Le Palacete fue construido en el año 1922 por encargo de Sebastià Murtra, obra del arquitecto Josep Pujol i Brull. Finca entre medianeras, consta de un patio posterior al que se accede por un porche cubierto en planta baja creando un espacio de cochera pavimentado con adoquines originales, actualmente la zona de recepción. El mismo es también conocido como Palacete Murtra.
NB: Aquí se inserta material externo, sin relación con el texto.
(** * 成績分析プログラム (student score analysis): a shallow embedding

    The program reads a CSV file of (名前, 日付, 科目, スコア) rows, prints an
    overview, computes per-student statistics, prints them with a class
    summary and a ranking, and repeats the analysis per subject.

    The embedding follows the Python source function by function.  Python
    values are modelled as the source uses them:
    - [str] is a [string] holding the UTF-8 bytes of the text (the file is
      opened with encoding='utf-8'; bytewise lexicographic order of UTF-8
      is the code point order Python compares by);
    - a CSV cell read through [csv.DictReader] is a [str] or [None]: [cell];
    - [int] is [Z] (unbounded);
    - [float] is a finite binary64 value, mantissa times a power of two,
      produced only by correctly rounded conversions;
    - a [dict] keeps insertion order: an association list;
    - [print] appends a line to the output; an exception aborts the
      enclosing computation until a handler catches it. *)

From Stdlib Require Import ZArith QArith Lia Lra String Ascii.
From Stdlib Require Import Floats.SpecFloat.
From Stdlib Require Import Sorting.Sorted Sorting.Permutation.
From Stdlib Require OrderedTypeEx.
From stdpp Require Import base option list strings gmap.

Local Open Scope Z_scope.

(** ** Python numbers *)

Module PyNum.

(** A finite binary64 value [fmant * 2 ^ fexp].  The sign of zero is not
    tracked. *)
Record float := Float { fmant : Z; fexp : Z }.

(** The value of a Python number is an [int] or a [float]. *)
Inductive num :=
| PyInt (z : Z)
| PyFloat (x : float).
(** * Secure-Password-Generator: generator and strength analyzer

    A shallow embedding of [src/js/password-generator.js] (class
    [PasswordGenerator]) and of the strength-analysis module (class
    [PasswordStrengthAnalyzer]), with the properties stated about them.

    Modelling conventions.
    - A JavaScript string is a list of code units; the code units modelled
      are the 8-bit ones ([ascii], U+0000..U+00FF).  Every character the
      generator can emit is in that range.
    - JavaScript integers are [Z].  The doubles of the source are exact on
      the integers that occur in the generator (all far below 2^53); the
      module [Rounded] has the sampler with the rounding written out, for
      the ranges where it matters.
    - The secure byte source [window.crypto.getRandomValues] is a stream
      [rng : nat -> Z] read at an explicit position; a [Uint8Array] cell
      keeps its value modulo 256.
    - The recursion of [getSecureRandomInt] is bounded by a [fuel]: the
      depth of the call stack.  Running out of it is the engine's
      "Maximum call stack size exceeded" [RangeError].
    - Entropy figures are real numbers (IEEE rounding is idealised), with
      [NaN] and the two infinities kept as separate values; [Math.pow]
      overflows to [Infinity] from 2^1024 on. *)

From Stdlib Require Import ZArith List Ascii String Bool Lia Arith Reals Lra.
Import ListNotations.

(** ** JavaScript strings *)

Module Js.

Definition jsstring := list ascii.

(** A string literal of the source, as a list of code units. *)
Definition lit (s : string) : jsstring := list_ascii_of_string s.

(** [s.includes(c)] for a one-character [c]. *)
Definition includes_char (s : jsstring) (c : ascii) : bool :=
  existsb (Ascii.eqb c) s.

(** [s.replace(c, rep)] with a one-character string pattern [c]: only the
    first occurrence of [c] is replaced. *)
Fixpoint replace_first (c : ascii) (rep s : jsstring) : jsstring :=
  match s with
  | [] => []
  | x :: r => if Ascii.eqb x c then rep ++ r else x :: replace_first c rep r
  end.

(** [s[i]]: [None] stands for [undefined]. *)
Definition char_at (s : jsstring) (i : Z) : option ascii :=
  if (i <? 0)%Z then None else nth_error s (Z.to_nat i).

(** [s[i]] used in a string concatenation: [undefined] becomes the text
    "undefined". *)
Definition char_text (s : jsstring) (i : Z) : jsstring :=
  match char_at s i with
  | Some c => [c]
  | None => lit "undefined"
  end.

(** Clamp an index into [0, len] as [substring] does. *)
Definition clamp (len i : Z) : Z := Z.min (Z.max i 0) len.

(** [s.substring(a, b)]: both indices clamped, swapped when [a > b]. *)
Definition substring (s : jsstring) (a b : Z) : jsstring :=
  let len := Z.of_nat (List.length s) in
  let a' := clamp len a in
  let b' := clamp len b in
  let lo := Z.min a' b' in
  let hi := Z.max a' b' in
  firstn (Z.to_nat (hi - lo)) (skipn (Z.to_nat lo) s).

(** [s.substring(a)]: up to the end of the string. *)
Definition substring_from (s : jsstring) (a : Z) : jsstring :=
  substring s a (Z.of_nat (List.length s)).

(** [s.startsWith(p)], the anchored match of a literal. *)
Fixpoint starts_with (p s : jsstring) : bool :=
  match p, s with
  | [], _ => true
  | _ :: _, [] => false
  | x :: p', y :: s' => Ascii.eqb x y && starts_with p' s'
  end.

(** [s.includes(sub)]: [sub] occurs somewhere in [s]. *)
Fixpoint includes (s sub : jsstring) : bool :=
  starts_with sub s ||
  match s with
  | [] => false
  | _ :: r => includes r sub
  end.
La composición de la fachada se resuelve con tres aperturas por planta. Conformadas, en planta baja, por arcos de medio punto y antepechos de balaustres de piedra artificial. El paramento de fachada se apoya sobre un zócalo de estucado que imita sillares de piedra i presenta a la altura de los arranques de los arcos una franja de motivos escultóricos florales. También las claves de los arcos están decoradas con motivos escultóricos de origen vegetal. El gran porche lateral de entrada al jardín está configurado por un arco rebajado y encontramos cerrando el porche una reja de hierro con motivos florales muy delicados que se repiten en las rejas de las ventanas de planta baja. En la planta primera el estuco es liso exceptuando las esquinas que se marcan con imitaciones de cantoneras de piedra artificial. Las tres ventanas tienen grandes vierteaguas apoyados en ménsulas y frontones decorados con motivos vegetales. De las jambas de cada ventana nacen, a la altura de los dinteles, dos pilastras. El edificio se remata con una potente cornisa sobre las cuales aparecen las pilastras y el conjunto se convierte en el remate de la terraza de la planta segunda.

Desde el espacio cubierto lateral se accede al Palacete por una escalera monumental de mármol con una barandilla con motivos escultóricos vegetales adornada por una escultura incorporada con el motivo de la cabeza de un dragón de hierro. En todo el interior del edificio encontramos elementos propios de la época, como el mosaico hidráulico con motivos florales y muy coloridos, arrimaderos cerámicos de cerámica esmaltada y carpinterías de madera con motivos florales. Desde el hall de entrada se da paso a la escalera principal del edificio, de gran belleza, decorada con yeserías, esgrafiados y con una barandilla de hierro forjado y pasamanos de madera que acaba con la escultura del dragón.